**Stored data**
(** * expr: an arithmetic expression parser, optimizer and evaluator

    A shallow embedding of [src/expression.hpp] and [src/expression.cpp]
    (namespace [expr]), and the properties of the pipeline
    string -> tokens -> tree -> (optimized tree) -> value.

    Conventions of the embedding.
    - [const_t] is C++ [double]: Rocq's primitive binary64 [float].  The
      operators [+ - * /], [std::abs] and [std::sqrt] are the IEEE 754
      operations of [PrimFloat].
    - What the C and C++ libraries leave to the implementation is collected
      in the record [platform]: the transcendental functions of <cmath>, the
      decimal conversion of [std::stod] outside the exactly representable
      integer literals, and the order in which the two arguments of a call
      are evaluated.
    - [std::shared_ptr<node>] is [node_ptr]: [null], or a node with its
      content and its two children.
    - A C++ call either returns, throws, or has undefined behaviour
      (dereferencing a null pointer, [top()] of an empty stack, a [double]
      that does not fit the [long] it is converted to, a remainder the
      language does not define): [outcome].
      Its fourth case, [OutOfFuel], is for the one loop of the model that
      is bounded by fuel, the parser's; [parse_ends] shows that the fuel
      [parse_impl] gives it is never used up.
    - [std::map<char, const_t>] is a [gmap ascii float]. *)

From Stdlib Require Import ZArith Ascii String List Lia Bool.
From Stdlib Require Import Floats.PrimFloat Floats.SpecFloat Floats.FloatOps.
From stdpp Require Import base option list gmap strings.

Local Open Scope Z_scope.

(** ** expression.hpp: the data model *)

Abbreviation const_t := float (only parsing).
Abbreviation unary_f := (const_t -> const_t) (only parsing).
Abbreviation binary_f := (const_t -> const_t -> option const_t) (only parsing).
Abbreviation param_t := ascii (only parsing).

(** [unary_f] and [binary_f] are [std::function]s.  The functions the
    program stores in them throw nothing; a call of a [unary_f] returns, and
    a call of a [binary_f] returns or has undefined behaviour: that is
    [None].

    [std::variant<nothing, const_t, param_t, unary_f, binary_f>] *)
Inductive variant_t : Type :=
  | nothing
  | Const (value : const_t)
  | Param (param : param_t)
  | Unary (unary : unary_f)
  | Binary (binary : binary_f).

(** [std::shared_ptr<node>], with [struct node { content; left; right; }] *)
Inductive node_ptr : Type :=
  | null
  | Node (content : variant_t) (left right : node_ptr).

(** [std::make_shared<node>(src)]: a node without children. *)
Definition make_shared (src : variant_t) : node_ptr := Node src null null.

Record expression : Type := Expression {
  _head : node_ptr;
  _dictionary : gmap ascii const_t
}.

(** A default-constructed [expression]: no tree, no bindings. *)
Definition expression_default : expression := Expression null ∅.

Inductive policy : Type := policy_build | policy_optimize.

(** ** Outcomes of a call *)

Inductive exception : Type :=
  | logic_error (what : string)
  | invalid_argument (what : string)
  | out_of_range (what : string).

Inductive outcome (A : Type) : Type :=
  | Ret (a : A)
  | Throw (e : exception)
  | Undefined
  | OutOfFuel.

Arguments Ret {A} a.
Arguments Throw {A} e.
Arguments Undefined {A}.
Arguments OutOfFuel {A}.

(** Sequencing: the first call that does not return ends the computation.
    With these instances [x ← o; k] is stdpp's notation for it. *)
#[global] Instance outcome_bind : MBind outcome := fun A B k o =>
  match o with
  | Ret a => k a
  | Throw e => Throw e
  | Undefined => Undefined
  | OutOfFuel => OutOfFuel
  end.

#[global] Instance outcome_ret : MRet outcome := fun A a => Ret a.

(** ** <cctype> in the "C" locale *)

Definition code (c : ascii) : N := N_of_ascii c.

Definition isdigit (c : ascii) : bool := ((48 <=? code c) && (code c <=? 57))%N.

Definition isspace (c : ascii) : bool :=
  (((9 <=? code c) && (code c <=? 13)) || (code c =? 32))%N.

Definition tolower (c : ascii) : ascii :=
  if ((65 <=? code c) && (code c <=? 90))%N then ascii_of_N (code c + 32) else c.

Definition toupper (c : ascii) : ascii :=
  if ((97 <=? code c) && (code c <=? 122))%N then ascii_of_N (code c - 32) else c.

Definition in_chars (c : ascii) (l : list ascii) : bool :=
  existsb (Ascii.eqb c) l.

(** ** The implementation-defined part of the C and C++ libraries *)

Record platform : Type := Platform {
  (* <cmath> *)
  libm_pow : const_t -> const_t -> const_t;
  libm_sin : const_t -> const_t;
  libm_cos : const_t -> const_t;
  libm_tan : const_t -> const_t;
  libm_asin : const_t -> const_t;
  libm_acos : const_t -> const_t;
  libm_atan : const_t -> const_t;
  libm_exp : const_t -> const_t;
  libm_log : const_t -> const_t;
  libm_cbrt : const_t -> const_t;
  (* [strtod] on a literal matched by [regex::real]; [None] is ERANGE *)
  libc_strtod : string -> option const_t;
  (* whether the arguments of a call are evaluated last to first *)
  args_right_to_left : bool
}.

(** ** Conversions between [double] and [long] *)

Definition LONG_MIN : Z := - 2 ^ 63.
Definition LONG_MAX : Z := 2 ^ 63 - 1.

(** [static_cast<long>(a)]: truncation towards zero, defined when the
    truncated value is a [long]. *)
Definition long_of_double (a : const_t) : option Z :=
  match Prim2SF a with
  | S754_zero _ => Some 0
  | S754_finite s m e =>
      let magnitude :=
        if 0 <=? e then Z.pos m * 2 ^ e else Z.pos m / 2 ^ (- e) in
      let z := if s then - magnitude else magnitude in
      if (LONG_MIN <=? z) && (z <=? LONG_MAX) then Some z else None
  | S754_infinity _ | S754_nan => None
  end.

(** The conversion of a [long] to [double], rounding to nearest even. *)
Definition double_of_long (z : Z) : const_t :=
  SF2Prim (binary_normalize prec emax z 0 false).

(** ** namespace detail *)

Module detail.

Fixpoint evalutable (node : node_ptr) : bool :=
  match node with
  | null => false
  | Node (Const _) _ _ => true
  | Node (Binary _) l r => evalutable l && evalutable r
  | Node (Unary _) l _ => evalutable l
  | Node _ _ _ => false
  end.

Definition sign_priority (x : ascii) : Z :=
  let x := tolower x in
  if in_chars x ["+"; "-"]%char then 0
  else if in_chars x ["*"; "/"]%char then 1
  else if in_chars x ["^"]%char then 2
  else if in_chars x ["s"; "c"; "t"; "e"; "l"; "a"; "v"]%char then 3
  else -1.

Definition stronger_sign (A B : ascii) : bool :=
  sign_priority B <? sign_priority A.

Definition is_binary_f (ch : ascii) : bool :=
  in_chars ch ["+"; "-"; "*"; "/"; "^"; "%"]%char.

Module function.
Definition plus : binary_f := fun a b => Some (a + b)%float.
Definition minus : binary_f := fun a b => Some (a - b)%float.
Definition multiplies : binary_f := fun a b => Some (a * b)%float.
Definition divides : binary_f := fun a b => Some (a / b)%float.

(** [static_cast<long>(a) % static_cast<long>(b)], converted back to
    [double].  The behaviour is undefined when an operand does not fit a
    [long], when the divisor is 0, and for [LONG_MIN % -1], whose quotient
    is no [long]. *)
Definition modulus : binary_f := fun a b =>
  match long_of_double a, long_of_double b with
  | Some x, Some y =>
      if (y =? 0) || ((x =? LONG_MIN) && (y =? -1))
      then None
      else Some (double_of_long (Z.rem x y))
  | _, _ => None
  end.

Definition pow (M : platform) : binary_f := fun a b => Some (libm_pow M a b).
Definition sin (M : platform) : unary_f := libm_sin M.
Definition cos (M : platform) : unary_f := libm_cos M.
Definition tan (M : platform) : unary_f := libm_tan M.
Definition asin (M : platform) : unary_f := libm_asin M.
Definition acos (M : platform) : unary_f := libm_acos M.
Definition atan (M : platform) : unary_f := libm_atan M.
Definition exp (M : platform) : unary_f := libm_exp M.
Definition ln (M : platform) : unary_f := libm_log M.
Definition abs : unary_f := PrimFloat.abs.
Definition sqrt : unary_f := PrimFloat.sqrt.
Definition cbrt (M : platform) : unary_f := libm_cbrt M.
End function.

Definition sign_to_binary (M : platform) (ch : ascii) : outcome binary_f :=
  match ch with
  | "+" => Ret function.plus
  | "-" => Ret function.minus
  | "*" => Ret function.multiplies
  | "/" => Ret function.divides
  | "^" => Ret (function.pow M)
  | "%" => Ret function.modulus
  | _ => Throw (logic_error
           ("Fount bad operator without correspective function: " +:+ String ch EmptyString))
  end%char.

Definition sign_to_unary (M : platform) (ch : ascii) : outcome unary_f :=
  match ch with
  | "s" => Ret (function.sin M)
  | "c" => Ret (function.cos M)
  | "t" => Ret (function.tan M)
  | "S" => Ret (function.asin M)
  | "C" => Ret (function.acos M)
  | "T" => Ret (function.atan M)
  | "l" => Ret (function.ln M)
  | "e" => Ret (function.exp M)
  | "|" => Ret function.abs
  | "v" => Ret function.sqrt
  | "V" => Ret (function.cbrt M)
  | _ => Throw (logic_error
           ("Found bad operator without correspective function: " +:+ String ch EmptyString))
  end%char.

End detail.

(** ** namespace regex

    [std::regex_search] with the three patterns the parser uses.  [real] and
    [fun_] are anchored by [^] at the start of the line and return what is
    left of the line after [match[0]]; [valid] is searched anywhere and
    returns [match.prefix()]. *)

Module regex.

(** A starred digit class: the longest run of digits, and the rest. *)
Fixpoint digits (s : string) : string * string :=
  match s with
  | String c r =>
      if isdigit c then let '(d, rest) := digits r in (String c d, rest)
      else (EmptyString, s)
  | EmptyString => (EmptyString, EmptyString)
  end.

(** The optional fraction of [real]: a dot and a run of digits. *)
Definition fraction (s : string) : string * string :=
  match s with
  | String "." r => let '(d, rest) := digits r in (String "." d, rest)
  | _ => (EmptyString, s)
  end.

(** The optional exponent of [real]: [E] or [e], an optional sign and
    one digit or more; skipped unless a digit follows the mark and the
    sign. *)
Definition exponent (s : string) : string * string :=
  match s with
  | String c r =>
      if in_chars c ["E"; "e"]%char then
        let '(sign, r1) :=
          match r with
          | String x r' =>
              if in_chars x ["+"; "-"]%char then (String x EmptyString, r')
              else (EmptyString, r)
          | EmptyString => (EmptyString, r)
          end in
        let '(d, rest) := digits r1 in
        match d with
        | EmptyString => (EmptyString, s)
        | _ => (String c (sign +:+ d), rest)
        end
      else (EmptyString, s)
  | EmptyString => (EmptyString, s)
  end.

(** [real]: at the start of the line, one digit or more, then the
    optional fraction, then the optional exponent.  Every part is greedy
    and what follows it may match the empty string, so the first match
    the backtracking matcher finds is the one computed here. *)
Definition real (line : string) : option (string * string) :=
  let '(i, r1) := digits line in
  match i with
  | EmptyString => None
  | _ =>
      let '(f, r2) := fraction r1 in
      let '(e, r3) := exponent r2 in
      Some (i +:+ f +:+ e, r3)
  end.

(** The words [fun] matches at the start of the line, with its
    alternatives (sin, cos, tan or tg, each with an optional leading a;
    ln; exp; abs; sqrt or cbrt) in the order the matcher tries them. *)
Definition fun_names : list string :=
  ["asin"; "sin"; "acos"; "cos"; "atan"; "atg"; "tan"; "tg";
   "ln"; "exp"; "abs"; "sqrt"; "cbrt"].

(** [match[0].length()] of [fun], if it matches. *)
Definition fun_ (line : string) : option nat :=
  String.length <$> List.find (fun name => String.prefix name line) fun_names.

(** The character class of [oper]. *)
Definition oper (c : ascii) : bool :=
  in_chars c ["+"; "-"; "*"; "/"; "^"; "%"]%char.

(** [valid] matches a number or an operator; searched from the left, the
    match starts at the first digit or operator character. *)
Fixpoint valid (line : string) : option string :=
  match line with
  | EmptyString => None
  | String c r =>
      if isdigit c || oper c then Some EmptyString
      else String c <$> valid r
  end.

End regex.

(** ** std::string and std::string_view operations *)

(** [s.find(ch, pos)] *)
Fixpoint find (s : string) (ch : ascii) (pos : nat) : option nat :=
  match s with
  | EmptyString => None
  | String c r =>
      match pos with
      | O => if Ascii.eqb c ch then Some O else S <$> find r ch O
      | S p => S <$> find r ch p
      end
  end.

(** [s.insert(i, 1, ch)], for [i <= s.size()] *)
Fixpoint string_insert (s : string) (i : nat) (ch : ascii) {struct i} : string :=
  match i, s with
  | O, _ => String ch s
  | S i', String c r => String c (string_insert r i' ch)
  | S _, EmptyString => EmptyString
  end.

(** [line.remove_prefix(n)] *)
Fixpoint remove_prefix (n : nat) (line : string) : string :=
  match n, line with
  | O, _ => line
  | S n', String _ r => remove_prefix n' r
  | S _, EmptyString => EmptyString
  end.

(** The value of a run of decimal digits. *)
Definition digits_value (s : string) : Z :=
  fold_left (fun acc c => 10 * acc + Z.of_N (code c - 48))
            (list_ascii_of_string s) 0.

(** [std::stod(real)] on a literal matched by [regex::real].  An integer
    literal below 2^53 is a [double]; everything else is rounded, and
    range-checked, by the C library. *)
Definition stod (M : platform) (real : string) : outcome const_t :=
  let '(i, rest) := regex.digits real in
  match rest with
  | EmptyString =>
      if digits_value i <? 2 ^ 53 then Ret (double_of_long (digits_value i))
      else match libc_strtod M real with
           | Some v => Ret v
           | None => Throw (out_of_range "stod")
           end
  | _ => match libc_strtod M real with
         | Some v => Ret v
         | None => Throw (out_of_range "stod")
         end
  end.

**Exercise goal**
Go through the entries above and pull out each line with "call" in it.

**Result of this task**
      integer literals, and the order in which the two arguments of a call
    - A C++ call either returns, throws, or has undefined behaviour
    program stores in them throw nothing; a call of a [unary_f] returns, and
    a call of a [binary_f] returns or has undefined behaviour: that is
(** ** Outcomes of a call *)
(** Sequencing: the first call that does not return ends the computation.
  (* whether the arguments of a call are evaluated last to first *)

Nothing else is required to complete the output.